- PROBLEM DETAILS
Go through the records and copy each line where the string "integers" occurs.

- RECORDS SUPPLIED
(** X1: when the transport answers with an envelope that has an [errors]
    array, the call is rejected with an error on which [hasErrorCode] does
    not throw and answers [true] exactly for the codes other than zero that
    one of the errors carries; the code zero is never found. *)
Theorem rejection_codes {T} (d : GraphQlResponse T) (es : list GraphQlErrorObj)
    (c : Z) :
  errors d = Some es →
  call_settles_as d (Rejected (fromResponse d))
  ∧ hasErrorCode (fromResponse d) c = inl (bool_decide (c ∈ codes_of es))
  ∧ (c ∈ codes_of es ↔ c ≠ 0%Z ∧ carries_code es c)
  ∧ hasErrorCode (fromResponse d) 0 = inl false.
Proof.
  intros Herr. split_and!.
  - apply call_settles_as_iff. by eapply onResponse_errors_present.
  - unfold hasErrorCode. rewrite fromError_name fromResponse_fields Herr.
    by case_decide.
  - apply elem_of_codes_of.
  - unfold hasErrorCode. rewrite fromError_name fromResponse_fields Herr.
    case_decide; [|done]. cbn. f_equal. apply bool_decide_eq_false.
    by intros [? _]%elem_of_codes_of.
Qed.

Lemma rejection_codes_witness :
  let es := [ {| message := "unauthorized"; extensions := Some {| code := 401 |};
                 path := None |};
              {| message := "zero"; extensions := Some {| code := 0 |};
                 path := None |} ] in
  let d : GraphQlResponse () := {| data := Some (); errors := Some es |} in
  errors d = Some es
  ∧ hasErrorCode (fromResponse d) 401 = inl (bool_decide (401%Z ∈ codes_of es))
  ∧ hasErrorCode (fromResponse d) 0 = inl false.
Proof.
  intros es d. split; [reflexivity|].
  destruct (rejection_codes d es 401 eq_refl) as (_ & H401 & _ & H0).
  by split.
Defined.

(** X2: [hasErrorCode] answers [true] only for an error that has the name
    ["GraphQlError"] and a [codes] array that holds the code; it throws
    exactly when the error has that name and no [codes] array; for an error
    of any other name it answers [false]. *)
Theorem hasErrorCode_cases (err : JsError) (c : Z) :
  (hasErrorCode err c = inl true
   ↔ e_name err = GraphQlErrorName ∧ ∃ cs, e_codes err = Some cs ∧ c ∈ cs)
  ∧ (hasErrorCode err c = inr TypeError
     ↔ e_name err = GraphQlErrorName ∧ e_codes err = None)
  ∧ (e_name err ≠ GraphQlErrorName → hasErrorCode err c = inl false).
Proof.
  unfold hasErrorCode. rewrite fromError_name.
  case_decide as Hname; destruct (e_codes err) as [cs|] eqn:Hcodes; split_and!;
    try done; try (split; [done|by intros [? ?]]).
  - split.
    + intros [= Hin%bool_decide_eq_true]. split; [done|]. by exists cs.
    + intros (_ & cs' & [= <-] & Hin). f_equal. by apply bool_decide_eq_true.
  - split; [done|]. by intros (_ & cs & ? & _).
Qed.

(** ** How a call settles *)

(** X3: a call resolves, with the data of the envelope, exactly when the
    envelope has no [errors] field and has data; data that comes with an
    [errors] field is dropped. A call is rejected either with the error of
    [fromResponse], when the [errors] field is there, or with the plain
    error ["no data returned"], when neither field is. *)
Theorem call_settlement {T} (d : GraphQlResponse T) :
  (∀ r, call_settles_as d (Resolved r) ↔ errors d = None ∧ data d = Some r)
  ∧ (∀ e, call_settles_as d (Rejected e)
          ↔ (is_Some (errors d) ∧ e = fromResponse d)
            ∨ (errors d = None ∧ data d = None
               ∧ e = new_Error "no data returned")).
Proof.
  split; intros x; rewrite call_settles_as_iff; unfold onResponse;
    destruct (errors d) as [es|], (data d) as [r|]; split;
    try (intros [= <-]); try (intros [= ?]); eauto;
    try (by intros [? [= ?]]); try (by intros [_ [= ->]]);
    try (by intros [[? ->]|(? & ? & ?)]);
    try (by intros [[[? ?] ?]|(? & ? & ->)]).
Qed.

...

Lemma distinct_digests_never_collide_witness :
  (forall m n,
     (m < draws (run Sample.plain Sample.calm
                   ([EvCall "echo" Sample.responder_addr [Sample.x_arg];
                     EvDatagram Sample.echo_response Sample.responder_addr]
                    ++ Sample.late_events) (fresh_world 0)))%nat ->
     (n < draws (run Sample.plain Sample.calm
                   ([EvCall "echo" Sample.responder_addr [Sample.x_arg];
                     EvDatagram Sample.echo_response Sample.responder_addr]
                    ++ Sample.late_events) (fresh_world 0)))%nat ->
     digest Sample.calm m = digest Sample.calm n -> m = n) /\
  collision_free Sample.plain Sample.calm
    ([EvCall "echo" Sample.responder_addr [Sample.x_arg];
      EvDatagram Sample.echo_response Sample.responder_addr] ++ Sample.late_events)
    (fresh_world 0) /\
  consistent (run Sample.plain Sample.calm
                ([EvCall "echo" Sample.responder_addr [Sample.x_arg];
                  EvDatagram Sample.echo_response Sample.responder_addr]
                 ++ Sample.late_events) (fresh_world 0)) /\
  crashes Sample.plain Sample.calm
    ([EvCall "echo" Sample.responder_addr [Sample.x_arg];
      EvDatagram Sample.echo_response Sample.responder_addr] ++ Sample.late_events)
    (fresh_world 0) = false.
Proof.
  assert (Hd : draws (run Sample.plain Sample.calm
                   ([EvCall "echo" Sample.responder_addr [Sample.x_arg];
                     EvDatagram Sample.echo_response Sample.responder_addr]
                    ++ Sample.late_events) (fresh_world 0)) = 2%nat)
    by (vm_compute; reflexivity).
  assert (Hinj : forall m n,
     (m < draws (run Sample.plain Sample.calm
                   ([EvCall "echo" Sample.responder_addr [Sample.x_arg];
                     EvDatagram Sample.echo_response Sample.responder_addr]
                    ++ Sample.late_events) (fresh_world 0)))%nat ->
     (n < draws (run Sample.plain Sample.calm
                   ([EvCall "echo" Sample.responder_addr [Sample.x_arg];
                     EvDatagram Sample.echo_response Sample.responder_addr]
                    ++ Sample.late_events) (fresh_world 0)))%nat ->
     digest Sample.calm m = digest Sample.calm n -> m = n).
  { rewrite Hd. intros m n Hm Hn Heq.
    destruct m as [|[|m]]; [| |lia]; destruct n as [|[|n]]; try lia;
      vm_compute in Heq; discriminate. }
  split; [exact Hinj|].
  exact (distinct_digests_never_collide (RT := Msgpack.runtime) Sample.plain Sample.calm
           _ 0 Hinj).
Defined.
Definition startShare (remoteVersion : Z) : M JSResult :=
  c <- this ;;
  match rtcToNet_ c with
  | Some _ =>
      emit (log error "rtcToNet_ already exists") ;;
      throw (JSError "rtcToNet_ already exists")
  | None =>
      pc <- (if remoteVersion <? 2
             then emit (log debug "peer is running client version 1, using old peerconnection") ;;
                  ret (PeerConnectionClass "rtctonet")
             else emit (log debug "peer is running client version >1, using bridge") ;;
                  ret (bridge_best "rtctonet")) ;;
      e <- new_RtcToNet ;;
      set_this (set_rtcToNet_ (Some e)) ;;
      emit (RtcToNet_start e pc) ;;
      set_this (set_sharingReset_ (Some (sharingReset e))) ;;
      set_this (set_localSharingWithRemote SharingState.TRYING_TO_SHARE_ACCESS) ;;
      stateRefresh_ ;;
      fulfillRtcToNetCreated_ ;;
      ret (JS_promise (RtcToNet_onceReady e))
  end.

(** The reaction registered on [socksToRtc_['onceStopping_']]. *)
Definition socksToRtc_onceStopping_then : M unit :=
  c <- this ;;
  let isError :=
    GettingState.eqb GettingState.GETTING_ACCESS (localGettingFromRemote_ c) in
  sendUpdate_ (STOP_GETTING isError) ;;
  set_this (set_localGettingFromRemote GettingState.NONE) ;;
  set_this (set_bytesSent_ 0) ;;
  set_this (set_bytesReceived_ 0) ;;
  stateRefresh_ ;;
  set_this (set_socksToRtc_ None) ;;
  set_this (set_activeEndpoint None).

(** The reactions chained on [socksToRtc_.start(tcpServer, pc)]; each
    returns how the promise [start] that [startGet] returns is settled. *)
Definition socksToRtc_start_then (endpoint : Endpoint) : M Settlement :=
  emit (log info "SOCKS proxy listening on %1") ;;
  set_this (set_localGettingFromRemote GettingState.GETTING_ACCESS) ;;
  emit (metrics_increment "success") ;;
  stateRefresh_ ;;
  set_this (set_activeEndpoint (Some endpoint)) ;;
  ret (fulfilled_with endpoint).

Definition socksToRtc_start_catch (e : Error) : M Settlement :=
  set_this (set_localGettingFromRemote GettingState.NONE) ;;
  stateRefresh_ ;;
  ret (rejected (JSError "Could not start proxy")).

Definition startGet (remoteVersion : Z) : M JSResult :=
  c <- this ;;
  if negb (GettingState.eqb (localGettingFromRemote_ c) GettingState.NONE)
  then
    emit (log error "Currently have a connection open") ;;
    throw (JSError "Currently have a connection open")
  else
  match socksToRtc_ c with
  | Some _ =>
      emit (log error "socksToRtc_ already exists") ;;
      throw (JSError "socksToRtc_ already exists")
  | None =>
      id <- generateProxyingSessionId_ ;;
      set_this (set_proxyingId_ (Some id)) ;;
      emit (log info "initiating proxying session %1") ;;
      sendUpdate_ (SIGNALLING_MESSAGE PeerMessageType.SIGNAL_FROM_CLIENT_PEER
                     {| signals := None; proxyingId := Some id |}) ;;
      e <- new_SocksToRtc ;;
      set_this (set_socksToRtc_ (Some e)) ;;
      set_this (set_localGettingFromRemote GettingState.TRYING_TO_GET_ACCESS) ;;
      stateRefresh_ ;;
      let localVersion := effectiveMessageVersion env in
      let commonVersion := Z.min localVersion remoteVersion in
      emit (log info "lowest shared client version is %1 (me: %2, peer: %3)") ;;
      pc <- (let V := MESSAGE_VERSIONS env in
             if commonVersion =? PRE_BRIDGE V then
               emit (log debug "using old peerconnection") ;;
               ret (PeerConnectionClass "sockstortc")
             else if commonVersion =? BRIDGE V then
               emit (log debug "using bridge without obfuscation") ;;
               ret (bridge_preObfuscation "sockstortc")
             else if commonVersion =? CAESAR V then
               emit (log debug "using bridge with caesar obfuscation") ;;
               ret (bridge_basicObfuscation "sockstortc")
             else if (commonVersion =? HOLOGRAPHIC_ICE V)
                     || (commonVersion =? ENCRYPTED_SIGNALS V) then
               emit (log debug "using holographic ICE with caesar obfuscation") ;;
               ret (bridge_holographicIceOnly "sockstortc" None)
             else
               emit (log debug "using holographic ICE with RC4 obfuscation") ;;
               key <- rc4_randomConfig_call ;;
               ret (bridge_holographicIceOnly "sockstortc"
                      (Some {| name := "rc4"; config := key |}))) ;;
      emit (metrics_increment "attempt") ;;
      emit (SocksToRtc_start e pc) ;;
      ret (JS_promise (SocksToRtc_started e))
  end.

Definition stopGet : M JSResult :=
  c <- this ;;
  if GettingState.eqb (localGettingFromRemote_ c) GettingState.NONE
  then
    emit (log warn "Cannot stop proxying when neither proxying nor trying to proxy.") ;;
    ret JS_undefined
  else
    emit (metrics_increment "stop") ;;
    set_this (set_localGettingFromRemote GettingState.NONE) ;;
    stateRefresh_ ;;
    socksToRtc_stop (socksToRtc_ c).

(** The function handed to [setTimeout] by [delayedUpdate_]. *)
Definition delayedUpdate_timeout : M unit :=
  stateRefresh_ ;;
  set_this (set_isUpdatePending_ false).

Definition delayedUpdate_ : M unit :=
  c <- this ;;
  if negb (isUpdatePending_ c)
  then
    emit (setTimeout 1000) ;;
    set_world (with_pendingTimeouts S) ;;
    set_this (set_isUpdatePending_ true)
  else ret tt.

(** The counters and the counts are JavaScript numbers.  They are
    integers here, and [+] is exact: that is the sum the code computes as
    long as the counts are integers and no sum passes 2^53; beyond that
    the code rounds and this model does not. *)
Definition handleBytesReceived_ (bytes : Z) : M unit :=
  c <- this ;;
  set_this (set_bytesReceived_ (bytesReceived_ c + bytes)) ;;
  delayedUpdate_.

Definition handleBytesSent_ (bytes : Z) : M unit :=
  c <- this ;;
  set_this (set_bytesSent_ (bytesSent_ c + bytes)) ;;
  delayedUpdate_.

- ANSWER FOR THE TASK
    integers here, and [+] is exact: that is the sum the code computes as
    long as the counts are integers and no sum passes 2^53; beyond that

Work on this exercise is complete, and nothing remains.